In This Life By Jeanne Schoaff. Director of Programs, Museum of contemporary Art (MOCA) Fort Collins, Colorado. September 2007
Throughout time, war has been the subject of art. Homer’s descriptions of the Trojan War are studied by school children everywhere. Great novels by Tolstoy, Crane, and Hemingway describe war’s heroes and horrors. Museums, too, are filled with images of war and its toll on humanity. Our collective psyche has inherited the indelible images by Goya, Kolwitz, Sargent and Picasso of a succession of generational conflicts. There is neither surprise, nor joy, in discovering that the attacks on 9/11 and the current conflict in Iraq have become subjects for contemporary artists.
Kumiko McKee, Miguel Tio, and Felipe Echevarria reflect on the events of 9/11 and the war in Iraq from three personally and culturally diverse vantage points in the exhibition In this Life: Reflections on War and Politics. Kumiko McKee speaks profoundly to the emotions, which embrace or clash to create our culture of the present as well as individual experiences of those caught in the daily violence driven by the politics of the conflict. Visionary painter Miguel Tio’s spiritual perspective captures the humanity of souls passing on, and perhaps ultimately passing judgment. Felipe Echevarria’s surreal view of the destructiveness of war challenges us to reconcile current actions with our hope for the future.
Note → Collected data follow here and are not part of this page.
Lemma wp_ready fuel : ready_ok (ready_with udev_problem (enqueue_with udev_problem smart (S fuel))).
Proof.
  intros p s w Hinv Hp. unfold ready_with. apply wp_bind. eapply wp_get_sock; [done|].
  pose proof (iv_sock ∅ w Hinv p s Hp) as Hok. pose proof (iv_settled ∅ w Hinv p s Hp ltac:(set_solver)) as Hset.
  unfold settled in Hset. destruct Hok as [Hx Hk].
  destruct (kind_of s) as [[]|] eqn:E; try done; pose proof (kind_fields s _ E) as (_ & -> & _).
  - apply (wp_fde_read true p s); try done. apply kind_local. by left.
  - unfold local_socket_ready_notify. wp_auto. eapply wp_get_sock; [cbn; apply lookup_insert_eq|]. wp_auto.
    apply wp_send_okay. intros _ m. destruct Hk as [e He]. destruct Hset as [Hpe Hps].
    assert (Hl : is_local s = true) by (apply kind_local; by right).
    destruct (make_regular_ok s e He Hl) as [He' Hk'].
    assert (Hinv' : inv (set_sockets (<[p := make_regular s]> (sockets w)) w)).
    { eapply inv_upd; [done|done|..].
      - repeat split; try done; [by rewrite (proj2 (kind_local _)), Hl by auto|by rewrite Hk'|by rewrite E].
      - split; [done|]. rewrite Hk'. by eexists.
      - intros _. unfold settled. rewrite Hk'. split_and!; [done|done|]. intros q sq Hq. congruence.
      - intros t Hc Ht. by apply (iv_transport ∅ w Hinv p s). }
    apply (inv_wrs _ _ m) in Hinv'.
    eapply wp_mono; [eapply (wp_fde_read true p (make_regular s)); [done|done|cbn; apply lookup_insert_eq|]|].
    + apply kind_local. by left.
    + intros _ w' [Hi (Hs & Hg & Hr & Hll)]. split; [done|]. cbn in *. split_and!; try done.
      intros q sq Hq. destruct (decide (q = p)) as [->|Hne].
      * rewrite Hp in Hq. injection Hq as <-. destruct (Hs p (make_regular s)) as (s' & ? & (H1 & H2 & H3 & H4 & H5) & H6 & H7).
        { cbn. apply lookup_insert_eq. }
        exists s'. split; [done|]. split; [|done]. split_and!; try done.
        -- rewrite H1. by rewrite (proj2 (kind_local _)), Hl by auto.
        -- rewrite H5, Hk', E. split; congruence.
      * apply Hs. cbn. by rewrite lookup_insert_ne.
  - destruct Hk as (_ & Hc & [t Ht] & _). unfold remote_socket_ready. wp_auto.
    eapply wp_peer_id; [done..|]. intros i. wp_auto.
    eapply wp_mono; [apply wp_send_packet; [done|]|]; [by apply (iv_transport ∅ w Hinv p s)|].
    cbn. intros _ w' [Hi Hfr]. split; [done|by apply shape_send].
  - by apply wp_ret; auto using shape_refl.
  - unfold device_tracker_ready. apply wp_bind.
    destruct (lookup_tracker_some (device_trackers w) p) as [t Ht].
    { apply (iv_trackers ∅ w Hinv). eauto. }
    unfold wpD at 1, get_tracker. rewrite Ht. destruct (update_needed t); [|apply wp_ret; auto using shape_refl].
    apply wp_bind, wp_set_tracker. intros l Hl. wp_auto.
    assert (Hinv' : inv (set_device_trackers l w)).
    { destruct Hinv. constructor; cbn; try done. by rewrite Hl. }
    apply wp_get_transports. { intros u Hu. by apply (iv_registered ∅ w Hinv). }
    intros ts. apply wp_bind. eapply wp_mono; [apply (wp_tracker_send fuel p s); [done|done|done]|].
    intros _ w1 [Hi Hs]. split; [done|]. exact Hs.
Qed.

(** ** The dispatch of enqueue *)

Lemma wp_enqueue fuel q sq data w :
  inv w → sockets w !! q = Some sq → is_Some (peer sq) →
  (∀ p sp, peer sq = Some p → sockets w !! p = Some sp → kind_of sp ≠ Some KSmart) → data ≠ [] →
  wp (enqueue_with udev_problem smart (S (S fuel)) q data) (enqueue_post w (peer sq)) w.
Proof.
  intros Hinv Hq Hpe Hns Hd. destruct (decide (kind_of sq = Some KSmart)) as [Hk|Hk].
  - cbn [enqueue_with]. apply wp_bind. eapply wp_get_sock; [done|].
    rewrite (proj1 (kind_fields sq _ Hk)). by eapply Hsmart; [apply wp_ready|..].
  - eapply wp_mono; [by apply wp_enqueue_plain|]. by intros r w' [? _].
Qed.

(** ** Reading *)

(** A socket whose transport pointer, if any, is alive. *)
Definition transport_alive (w : world) (s : asocket) : Prop :=
  ∀ t, transport s = Some t → is_Some (transports w !! t).

Lemma wp_get_max_payload p s w Q :
  inv w → sockets w !! p = Some s → transport_alive w s → (∀ m, m ≤ MAX_PAYLOAD → Q m w) → wp (get_max_payload p) Q w.
Proof.
  intros Hinv Hp Ht HQ. unfold get_max_payload. wp_auto.
  eapply wp_mono with (P := λ m w', m ≤ MAX_PAYLOAD ∧ w' = w).
  { destruct (transport s) as [t|] eqn:Et; [|by apply wp_ret]. destruct (Ht t Et) as [a Ha].
    wp_auto. split; [lia|done]. }
  intros m w' [Hm ->]. destruct (peer s) as [q|] eqn:Hq; [|by apply wp_ret, HQ].
  destruct (inv_peer_sym w p s q Hinv Hp Hq) as (Hne & sq & Hsq & Hpq & _). wp_auto.
  destruct (transport sq) as [t|] eqn:Et; [|by apply wp_ret, HQ].
  assert (Hc : closing sq = false).
  { pose proof (iv_sock ∅ w Hinv q sq Hsq) as Hok. destruct (is_local sq) eqn:Hl; [|by apply nonlocal_not_closing].
    destruct (local_sock_ok sq Hok Hl) as [e Hlo]. destruct (closing sq) eqn:Hc; [|done].
    destruct (lo_closing sq e Hlo Hc) as (_ & ? & _). congruence. }
  destruct (iv_transport ∅ w Hinv q sq t Hsq Hc Et) as [a Ha]. wp_auto. apply HQ. lia.
Qed.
Kumiko McKee’s precise, representational style uses old master glazing techniques combined with the Grisaille method. Using collage and tricks of perspective to compose narratives of the women and children caught in the crossfire of the war, the artist portrays the war as a personal and terrifying event. Her work captures the reality of war with gripping human emotions and incorporates elements with symbolistic meaning. McKee translates the effects of the political machinations of war into the personal consequences for the people living in the heart of the conflict. Her portrayal of the anguished faces of the Iraqi women and the child in Living in the Dead Zone creates a wrenching contrast to the idealism and patriotism suggested in Power on the Earth. The juxtaposition of impersonal political and military power against the visceral, highly personal outcomes of war prompts the viewer to consider the war from a variety of perspectives.
Born in the Dominican Republic, Miguel Tio lives in New York City and experienced first hand the attacks on the World Trade Center. Initially unable to paint after 9/11, Tio eventually experienced a spiritual vision of healing and peace. This vision compelled him to paint 8:30 A.M—a work that evokes the moments just before the first plane struck. While Tio’s classical style resembles that of McKee, he does not engage the viewer in overt political discourse. He focuses instead on a sacred interpretation of 9/11 and the events of the Iraq War, painting as he says, “not through eyes that are merely temporal, but through eyes which serve a higher purpose: as the windows of the soul.” The classical nudes and composition of The Journey After recall Michelangelo’s Last Judgment at the Sistine Chapel. The petty judgments of human discrimination, illustrated by orderly headstones versus unmarked graves, give way to an unconditional acceptance of all based on a singular and shared humanity.
The experience of war and destruction as a component of the human condition is central to Echevarria’s work. With images of bombs in mid-fall, and billowing black smoke obliterating a landscape, these compositions are devoid of humanity, but hint at the handiwork of human ingenuity. The lack of human participants intellectualizes and desensitizes the situation, echoing the average person’s detachment from events in Iraq. The viewer floats among the bombs drifting through a gorgeous sky, in My God Is Not Your God. The beauty of the intense color or startling composition, alongside the destruction of the narrative reveals the ongoing paradox of war and our relation to it. The juxtaposition of beauty and horror causes the viewer to contemplate both suffering and joy at once: the extremes of the human experience.
Taken together, the images in this exhibition address the complexities of religion, politics and life. The fact that humanity is capable of revenge, destruction and indifference, as well as forgiveness, courage and intelligence, has defined human experience throughout time and place. Echevarria, Tio and McKee—like other artists before them-- challenge us to learn and grow through conflict and crisis toward peace. The question remains: what we will learn, and how we will grow as a species?